All authentications are performed to auth0. Due to the nature of the Application this will be restricted to Mozilla LDAP login only until the "enriched profile" is complete.

Authorization Flow

This app does not technically provide authorization. It does however check a file using rule syntax to determine what applications should be in the users dashboard. The rule file exists in dashboard/data/apps.yml.

Sample rule file syntax

---
apps:
  - application:
      name: "Demo App 1"
      op: okta
      url: "https://foo.bar.com"
      logo: "static/img/auth0.png"
      authorized_users: []
      authorized_groups: []
      display: false

During authorization the app checks the users ldap group membership if a user is member of the required ldap group and it exists in their profile the user is shown the icon.

Note: The display false attribute will cause the app not to be displayed at all under any circumstance. This exists largely to facilitate dev apps or app staging and then taking apps live.

Adding apps to the Dashboard

In order to add applications to the dashboard there is an apps.yml file and a logos directory that exists in the Mozilla-IAM github org.

https://github.com/mozilla-iam/sso-dashboard-configuration

Logos

These are the rules of the logos. They have to conform to some standards due to the fact they are in a responsive grid.

1. Logos should be uploaded to s3 bucket
2. Logos should 120px by 40px ( or same aspect )
3. Logos should be .png

Development Guide

For more information on developing features for the sso-dashboard see the development guide.

Deployment

This section gives an overview of the SSO Dashboard deployment, for a more detailed explanation check this document.

Single Sign On Dashboard (SSO Dashboard) runs in the AWS IAM account (320464205386) inside the production EKS cluster, however it uses resources in the infosec-prod and infosec-dev AWS accounts.

Currently the application is deployed into 3 different environments: dev, staging prod, each one running in the correspondent Kubernetes namespaces.

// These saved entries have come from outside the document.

(** * weather-forecast: a shallow embedding of [main.go]

    The program is a small HTTP server: [/weather] resolves a city name to a
    coordinate (geocoding service), fetches the hourly temperatures for that
    coordinate (weather service), formats them and renders a template.

    Layout of this development:
    - [Bytes]: Go strings as byte sequences, decimal and hexadecimal output;
    - [Strconv]: [float64] values, [strconv.ParseFloat], [strconv.ParseInt]
      and the [%.Nf] verb of [fmt];
    - [Json]: the scanner of [encoding/json] and the JSON values it reads;
    - [GoTime]: [time.Unix] and [Time.Format] for the layout ["Mon 15:04"];
    - [Url], [GoPath]: [url.QueryEscape] and the path cleaning of [ServeMux];
    - errors, panics, the types of [main.go] and the [World] a run depends
      on: the two services, the files, the local time zone, the release of
      [net/http];
    - [Decode]: [encoding/json] into the types of [main.go];
    - [ServeMux] and [main.go] itself: [getLatLong], [getWeather],
      [extractWeatherData], [home], [handler] and the routes of [main];
    - [Sample]: worlds and requests on which the program is run;
    - the lemmas and theorems about the program.

    Go strings are byte sequences: they are modelled by [string], one [ascii]
    per byte. *)

From Stdlib Require Import ZArith List String Ascii Bool Lia.
From Stdlib Require Import Floats.SpecFloat.
From Stdlib Require Import Numbers.DecimalString.
Import ListNotations.

Local Open Scope string_scope.
Local Open Scope Z_scope.

(* ------------------------------------------------------------------ *)
(** * Bytes and strings *)

Module Bytes.

(** The value of a byte, as Go's [int(c)]. *)
Definition code (c : ascii) : Z := Z.of_N (N_of_ascii c).

(** The byte of a value in [0, 256). *)
Definition byte (n : Z) : ascii := ascii_of_N (Z.to_N n).

Definition bytes (l : list Z) : string :=
  fold_right (fun n s => String (byte n) s) EmptyString l.

Definition is_digit (c : ascii) : bool := (48 <=? code c) && (code c <=? 57).
Definition is_upper (c : ascii) : bool := (65 <=? code c) && (code c <=? 90).
Definition is_lower (c : ascii) : bool := (97 <=? code c) && (code c <=? 122).

Definition digit_val (c : ascii) : Z := code c - 48.

(** The value of a hexadecimal digit, when it is one. *)
Definition hex_val (c : ascii) : option Z :=
  if is_digit c then Some (code c - 48)
  else if (97 <=? code c) && (code c <=? 102) then Some (code c - 87)
  else if (65 <=? code c) && (code c <=? 70) then Some (code c - 55)
  else None.

(** Decimal digits of a natural number, most significant first; ["0"] for
    zero. *)
Definition dec (n : Z) : string := NilZero.string_of_uint (N.to_uint (Z.to_N n)).

Fixpoint repeat_byte (c : ascii) (n : nat) : string :=
  match n with
  | O => EmptyString
  | S k => String c (repeat_byte c k)
  end.

(** [n] in decimal, padded with zeros on the left to at least [width]
    digits. *)
Definition dec_pad (width : nat) (n : Z) : string :=
  let d := dec n in
  repeat_byte "0"%char (width - String.length d) ++ d.

(** The text [s] with a double quote (byte 34) for each apostrophe (byte
    39): the JSON texts of this development are written with apostrophes. *)
Fixpoint with_quotes (s : string) : string :=
  match s with
  | EmptyString => EmptyString
  | String c rest => String (if code c =? 39 then byte 34 else c) (with_quotes rest)
  end.

(** [strings.HasPrefix(s, prefix)]. *)
Fixpoint HasPrefix (s prefix : string) {struct prefix} : bool :=
  match prefix with
  | EmptyString => true
  | String p prefix' =>
      match s with
      | String c s' => (c =? p)%char && HasPrefix s' prefix'
      | EmptyString => false
      end
  end.

Definition upperhex : string := "0123456789ABCDEF".

Definition hex_digit (n : Z) : ascii :=
  match String.get (Z.to_nat n) upperhex with
  | Some c => c
  | None => "0"%char
  end.

End Bytes.

(* ------------------------------------------------------------------ *)
(** * strconv and the floating-point verbs of fmt *)

Module Strconv.
Import Bytes.

(** A [float64] is an IEEE 754 binary64 value: the Standard Library's
    [spec_float] at precision 53 and maximal exponent 1024. *)
Definition float64 : Type := spec_float.

Definition prec64 : Z := 53.
Definition emax64 : Z := 1024.

Definition float64_zero : float64 := S754_zero false.

(** ** Reading a decimal literal

    A literal is read as [sign], a natural number [digits] and a power of
    ten: the value is [digits * 10 ^ exp10]. *)
Record decimal := { dec_neg : bool; dec_digits : Z; dec_exp10 : Z }.

(** Reads a run of decimal digits: its value on top of [acc], how many
    digits were read, and the rest. *)
Fixpoint read_digits (s : string) (acc : Z) (n : Z) : Z * Z * string :=
  match s with
  | String c rest =>
      if is_digit c then read_digits rest (10 * acc + digit_val c) (n + 1)
      else (acc, n, s)
  | EmptyString => (acc, n, s)
  end.

Definition read_sign (s : string) : bool * string :=
  match s with
  | String "-" rest => (true, rest)
  | String "+" rest => (false, rest)
  | _ => (false, s)
  end.

(** The literals of the JSON number grammar,
    [-? digits (. digits)? ((e|E) (+|-)? digits)?], which is what the
    decoder hands to [strconv]. [None] for any other text. *)
Definition read_decimal (s : string) : option decimal :=
  let (neg, s1) :=
    match s with String "-" rest => (true, rest) | _ => (false, s) end in
  let '(ip, ni, s2) := read_digits s1 0 0 in
  if ni =? 0 then None else
  let '(m, nf, s3) :=
    match s2 with
    | String "." rest => read_digits rest ip 0
    | _ => (ip, 0, s2)
    end in
  match s2, nf with
  | String "." _, 0 => None
  | _, _ =>
      match s3 with
      | EmptyString => Some {| dec_neg := neg; dec_digits := m; dec_exp10 := - nf |}
      | String c rest =>
          if (c =? "e")%char || (c =? "E")%char then
            let (eneg, s4) := read_sign rest in
            let '(e, ne, s5) := read_digits s4 0 0 in
            if ne =? 0 then None else
            match s5 with
            | EmptyString =>
                Some {| dec_neg := neg; dec_digits := m;
                        dec_exp10 := (if eneg then - e else e) - nf |}
            | _ => None
            end
          else None
      end
  end.

(** The binary64 value nearest to [digits * 10 ^ exp10], ties to even:
    the correctly rounded quotient of two integers. *)
Definition float64_of_decimal (d : decimal) : float64 :=
  match dec_digits d with
  | Zpos m =>
      let num := Z.to_pos (Zpos m * 10 ^ Z.max (dec_exp10 d) 0) in
      let den := Z.to_pos (10 ^ Z.max (- dec_exp10 d) 0) in
      SFdiv prec64 emax64 (S754_finite (dec_neg d) num 0) (S754_finite false den 0)
  | _ => S754_zero (dec_neg d)
  end.

(** [strconv.ParseFloat(s, 64)] on a JSON number literal: [None] stands for
    the range error of a literal that rounds to an infinity. *)
Definition ParseFloat (s : string) : option float64 :=
  match read_decimal s with
  | None => None
  | Some d =>
      match float64_of_decimal d with
      | S754_infinity _ => None
      | S754_nan => None
      | f => Some f
      end
  end.

Definition min_int64 : Z := - 2 ^ 63.
Definition max_int64 : Z := 2 ^ 63 - 1.

(** [strconv.ParseInt(s, 10, 64)] on a JSON number literal: digits only
    after the optional sign, and a value that fits an [int64]. *)
Definition ParseInt (s : string) : option Z :=
  let (neg, s1) := read_sign s in
  let '(v, n, rest) := read_digits s1 0 0 in
  if n =? 0 then None else
  match rest with
  | EmptyString =>
      let x := if neg then - v else v in
      if (min_int64 <=? x) && (x <=? max_int64) then Some x else None
  | _ => None
  end.

(** ** Writing with [%.Nf]

    [round_half_even num den] is the integer nearest to [num / den], the
    even one of the two when [num / den] is half-way. *)
Definition round_half_even (num den : Z) : Z :=
  let q := num / den in
  let r := num mod den in
  match 2 * r ?= den with
  | Lt => q
  | Gt => q + 1
  | Eq => if Z.even q then q else q + 1
  end.

(** The magnitude of a finite value [m * 2 ^ e], scaled by [10 ^ prec] and
    rounded to an integer. *)
Definition scaled_magnitude (prec : nat) (m : positive) (e : Z) : Z :=
  let p10 := 10 ^ Z.of_nat prec in
  if 0 <=? e then Zpos m * 2 ^ e * p10
  else round_half_even (Zpos m * p10) (2 ^ (- e)).

(** The digits of [r / 10 ^ prec] with [prec] digits after the point (no
    point when [prec] is zero). *)
Definition fixed_digits (prec : nat) (r : Z) : string :=
  let p10 := 10 ^ Z.of_nat prec in
  dec (r / p10) ++
  match prec with
  | O => ""
  | _ => "." ++ dec_pad prec (r mod p10)
  end.

Definition sign_text (s : bool) : string := if s then "-" else "".

(** [fmt.Sprintf("%.<prec>f", f)]. *)
Definition format_f (prec : nat) (f : float64) : string :=
  match f with
  | S754_nan => "NaN"
  | S754_infinity false => "+Inf"
  | S754_infinity true => "-Inf"
  | S754_zero s => sign_text s ++ fixed_digits prec 0
  | S754_finite s m e => sign_text s ++ fixed_digits prec (scaled_magnitude prec m e)
  end.

End Strconv.

(* ------------------------------------------------------------------ *)
(** * encoding/json: values and the scanner *)

Module Json.
Import Bytes.

(** A JSON value as the scanner delimits it. A number keeps its literal:
    the decoder converts it according to the Go type it is stored in. *)
#[warnings="-register-all"]
Inductive value : Type :=
| Null
| Bool (b : bool)
| Number (literal : string)
| Str (s : string)
| Array (elements : list value)
| Object (members : list (string * value)).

• Production environment can be reach at https://sso.mozilla.com
• Staging environment can be reached at https://staging.sso.mozilla.com
• Development environment can be reach at https://sso.allizom.org

The application deployment process is performed by AWS Codebuild following the instructions in the buildspec file, which is heavily dependent in this Makefile.

Deployments are automatically triggered after merging to different git braches:

• When a new merge to master branch happens, Codebuild will detect it and will run the sso-dashboard job, effectively deploying the code to the dev environment.
• When a new merge to production branch happens, Codebuild will detect it and run the sso-dashboard job, effectively deploying the code to the prod environment.

Deployments history and logs of them can be seen in: AWS console -> Codebuild -> sso-dashboard direct link.